Are kids liable for Mom & Dad’s nursing home bill?
December 27, 2011
You may be surprised to learn that Pennsylvania law provides that the spouse, parent, or child of an indigent person has “the responsibility to care for and maintain or financially assist” that person, and that this responsibility applies “regardless of whether the indigent person is a public charge.”
(There are two exceptions. A child is not liable for support of a parent who abandoned the child for 10 years while the child was a minor. No person is liable under this law if there is a financial inability to pay support.)
Before you panic, though, keep in mind that the state of Pennsylvania does not generally bring support actions against family members whose relatives have run out of money and qualify for benefits. (Whether the law would even be enforceable for that purpose is questionable.) Medicaid, veterans benefits, and other public benefits regularly assist in paying for long term care for seniors who lack the ability to pay.

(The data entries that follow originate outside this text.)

(** The attribute an option is stored under: leading dashes stripped,
    inner dashes turned into underscores. *)
Fixpoint lstrip_dash (s : string) : string :=
  match s with
  | String "-"%char s' => lstrip_dash s'
  | _ => s
  end.

Fixpoint dash_to_underscore (s : string) : string :=
  match s with
  | EmptyString => EmptyString
  | String c s' =>
      String (if Ascii.eqb c "-" then "_"%char else c) (dash_to_underscore s')
  end.

Definition dest (a : Action) : string :=
  dash_to_underscore (lstrip_dash (option_string a)).

Definition default_value (a : Action) : PyVal :=
  match default a with
  | Some v => v
  | None => VNone
  end.

Section ParseArgs.

(** [int(s)] and [float(s)] on a string default. *)
Variable py_int : string -> Lib PyVal.
Variable py_float : string -> Lib PyVal.

Definition apply_type (t : ArgType) (s : string) : result PyVal :=
  match t with
  | TStr => OK (VStr s)
  | TInt => lib_result (py_int s)
  | TFloat => lib_result (py_float s)
  end.

(** First pass of [parse_args]: every attribute not set yet gets the
    default of the first action that stores under it. *)
Definition fill_defaults (acts : list Action) (ns : gmap string PyVal)
  : gmap string PyVal :=
  fold_left
    (fun ns a =>
       match ns !! dest a with
       | Some _ => ns
       | None => <[dest a := default_value a]> ns
       end) acts ns.

(** Last pass, no option having been seen on the command line: a string
    default still in place goes through the action's [type]. *)
Fixpoint convert_defaults (acts : list Action) (ns : gmap string PyVal)
  : result (gmap string PyVal) :=
  match acts with
  | [] => OK ns
  | a :: acts' =>
      match default a, ns !! dest a with
      | Some (VStr s), Some (VStr s') =>
          if String.eqb s s'
          then result_bind (apply_type (arg_type a) s)
                 (fun v => convert_defaults acts' (<[dest a := v]> ns))
          else convert_defaults acts' ns
      | _, _ => convert_defaults acts' ns
      end
  end.

(** [parser.parse_args([])]: the namespace of an empty command line, for
    a parser that has neither positional nor required arguments (either
    would make argparse refuse the empty command line). *)
Definition parse_args_empty (p : Parser) : result (gmap string PyVal) :=
  convert_defaults p (fill_defaults p ∅).

End ParseArgs.

Definition model_parameters : State Parser unit :=
  _ <- add_argument "--cnn_filters" TStr (Some (VStr "10,1"))
         "Number of output filters in the convolution layers" ;;
  _ <- add_argument "--cnn_kernel_size" TStr (Some (VStr "(5,1),(5,1)"))
         "Heights and widths of the 2D convolution window" ;;
  _ <- add_argument "--cnn_act" TStr (Some (VStr "'relu','relu'"))
         "Activation function in the convolution layers" ;;
  _ <- add_argument "--cnn_dilation_rate" TStr (Some (VStr "(1,1),(1,1)"))
         "Dilation rate to use for dilated convolutions" ;;
  _ <- add_argument "--cnn_strides" TStr (Some (VStr "(1,1),(1,1)"))
         "Strides of the convolution layers along the height and width" ;;
  _ <- add_argument "--rnn_layers" TInt (Some (VInt 2))
         "number of RNN layers (each RNN is wrapped by Bidirectional)" ;;
  _ <- add_argument "--rnn_type" TStr (Some (VStr "lstm"))
         "RNN type: it can be rnn or lstm" ;;
  _ <- add_argument "--rnn_units" TInt (Some (VInt 64))
         "units number in RNN cell" ;;
  _ <- add_argument "--dropout1" TFloat (Some (VFloat (1 # 2)))
         "Percentage of data dropped" ;;
  _ <- add_argument "--units2" TStr (Some (VStr "64,32"))
         "Number of units in the last set of hidden layers" ;;
  add_argument "--act2" TStr (Some (VStr "'relu','linear'"))
    "Activation function of the last set of hidden layers".
(** * Register allocator of the lightning VM back-end (src/ir/mopt_ralloc.cpp,
      include/ir/arch.hpp): a shallow embedding and its properties.

    Unsigned machine integers ([size_t], [uint32_t], [uint8_t]) are values of
    [N], signed ones ([int32_t], [intptr_t]) values of [Z]; where the source can
    wrap, the wrap is written out.  Vectors are lists, read with [!!] and
    written with [<[ _ := _ ]>] or [alter]. *)

From Stdlib Require Import NArith ZArith Lia Bool.
From Stdlib Require Import Floats.SpecFloat.
From Stdlib Require String.
From stdpp Require Import base list option.

Local Open Scope N_scope.

(** Wrap-around of the fixed-width types. *)
Definition wrap64 (n : N) : N := n mod 2 ^ 64.
Definition wrap_u8 (n : N) : N := n mod 2 ^ 8.
Definition wrap_i32 (z : Z) : Z := ((z + 2 ^ 31) mod 2 ^ 32 - 2 ^ 31)%Z.

(** ** util::bitset *)

Module Bitset.

(** Modelled from the spec: [util::bitset] (util/common.hpp is not among the
    sources) is a packed word array indexed by register id.  A bitset is the
    number whose binary digits are its bits; every index the allocator uses
    is below the size the bitset was given by [resize], so the size itself is
    not part of the model. *)
Definition t := N.

Definition empty : t := 0.
Definition get (b : t) (i : nat) : bool := N.testbit b (N.of_nat i).
Definition set (b : t) (i : nat) : t := N.setbit b (N.of_nat i).
Definition reset (b : t) (i : nat) : t := N.clearbit b (N.of_nat i).
Definition set_union (a b : t) : t := N.lor a b.
Definition set_difference (a b : t) : t := N.ldiff a b.

Fixpoint popcount_pos (p : positive) : nat :=
  match p with
  | xH => 1
  | xO q => popcount_pos q
  | xI q => S (popcount_pos q)
  end.

Definition popcount (b : t) : nat :=
  match b with
  | N0 => 0
  | Npos p => popcount_pos p
  end.

Definition subseteq (a b : t) : Prop := N.ldiff a b = 0.

End Bitset.

(** ** include/ir/arch.hpp *)

Module Arch.

(** Modelled from the spec: [zy::reg] (jit/zydis.hpp is not among the
    sources).  The enumerators the header names are constructors of their
    own; [OTHER_REG] stands for every other enumerator of [zy::reg] (the
    narrower, segment, control, vector registers and so on), told apart by
    a number. *)
Inductive native_reg :=
| NO_REG
| RAX | RCX | RDX | RBX | RSP | RBP | RSI | RDI
| R8 | R9 | R10 | R11 | R12 | R13 | R14 | R15
| XMM0 | XMM1 | XMM2 | XMM3 | XMM4 | XMM5 | XMM6 | XMM7
| XMM8 | XMM9 | XMM10 | XMM11 | XMM12 | XMM13 | XMM14 | XMM15
| OTHER_REG (n : N).

#[global] Instance native_reg_eq_dec : EqDecision native_reg.
Proof. solve_decision. Defined.

(** The block of constants one [#if] branch declares. *)
Record abi := {
  gp_nonvolatile : list native_reg;
  gp_volatile : list native_reg;
  gp_argument : list native_reg;
  gp_retval : native_reg;
  fp_nonvolatile : list native_reg;
  fp_volatile : list native_reg;
  fp_argument : list native_reg;
  fp_retval : native_reg;
  sp : native_reg;
  bp : native_reg;
  invalid : native_reg;
  shadow_stack : Z;
  combined_arg_counter : bool
}.
(** * TCSinger-App: the note parser, the MIDI converter and the audio helpers

    A shallow embedding of [utils/audio_utils.py] and of the synthesis stub of
    [utils/model_loader.py], followed by the model loader, the settings of
    [app/config.py] and the synthesis handler of [app/demo.py].

    Conventions.
    - A Python [str] is a [string]; each [ascii] stands for the code point of
      the same number, so the strings covered are those whose code points lie
      in 0..255.  Code point 178 is SUPERSCRIPT TWO, 160 is NO-BREAK SPACE, and
      so on: a character above 127 is *not* a UTF-8 byte.
    - A Python [int] is a [Z].
    - A raised exception is a value of [exn] carried by [result].
    - The builtins ([str.strip], [str.split], [str.lower], [str.isdigit],
      [int]) are written out for these strings in module [Py]; the one
      setting of the interpreter they depend on is the class [Interpreter].
    - The memory NumPy can get for an array is the class [Memory]. *)

From Stdlib Require Import ZArith Ascii SpecFloat.
From Stdlib Require String.
From stdpp Require Import base option list gmap strings.

Local Open Scope Z_scope.

(** ** Exceptions *)

(** The exceptions the modelled code raises or meets.  [ValueError msg] is a
    [ValueError] with the message [msg]; [ValueError_int s] is the
    [ValueError] that [int(s)] raises on a bad literal (invalid literal for
    int() with base 10, and [s] quoted); [ValueError_int_digits n] is the
    one it raises on a literal of [n] digits, more than the interpreter
    converts (exceeds the limit for integer string conversion);
    [OverflowError msg] is raised by conversions between [int] and
    [float]; [MemoryError] is raised by NumPy when it gets no memory for
    an array. *)
Inductive exn : Type :=
  | ValueError (msg : string)
  | ValueError_int (literal : string)
  | ValueError_int_digits (digits : Z)
  | OverflowError (msg : string)
  | MemoryError.

Inductive result (A : Type) : Type :=
  | Ok (a : A)
  | Raise (e : exn).
Arguments Ok {A} a.
Arguments Raise {A} e.

#[global] Instance result_ret : MRet result := fun _ a => Ok a.
#[global] Instance result_bind : MBind result := fun _ _ f m =>
  match m with
  | Ok a => f a
  | Raise e => Raise e
  end.

Definition is_ValueError (e : exn) : bool :=
  match e with
  | ValueError _ | ValueError_int _ | ValueError_int_digits _ => true
  | OverflowError _ | MemoryError => false
  end.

But Pennsylvania’s support law has been used by nursing homes and assisted living facilities to hold family members responsible for the cost of care in certain circumstances.
One important factor is whether Mom or Dad reside in a nursing facility that is certified to receive Medicare or Medicaid reimbursement. Under the federal Nursing Home Reform Act, such a facility may not require someone other than the resident (such as a family member) to guarantee payment. A facility may require someone who has access to the resident’s income or resources to sign a contract to make payment from the resident’s assets, but such a person incurs no personal financial liability.
Facilities that are not certified for Medicare or Medicaid, such as personal care or assisted living facilities, have successfully sought payment from family members. In 2009, for example, Allegheny County Judge Stanton Wettick allowed an assisted living facility to bring a lawsuit against a son of one of its residents for payment under Pennsylvania’s support law. (To read opinion, click here and find page 284.)
Another important factor is whether a family member has signed any kind of agreement to be a “responsible party” (or some similar term) for payment. Such agreements are not always enforced by the courts, but facilities sometimes use them to insist on payment from the signer.
When helping a relative with admission to a long term care facility, be sure you understand your possible liability to help make payments. An elder law attorney can help you review admission contracts and discuss the financial responsibility you may incur.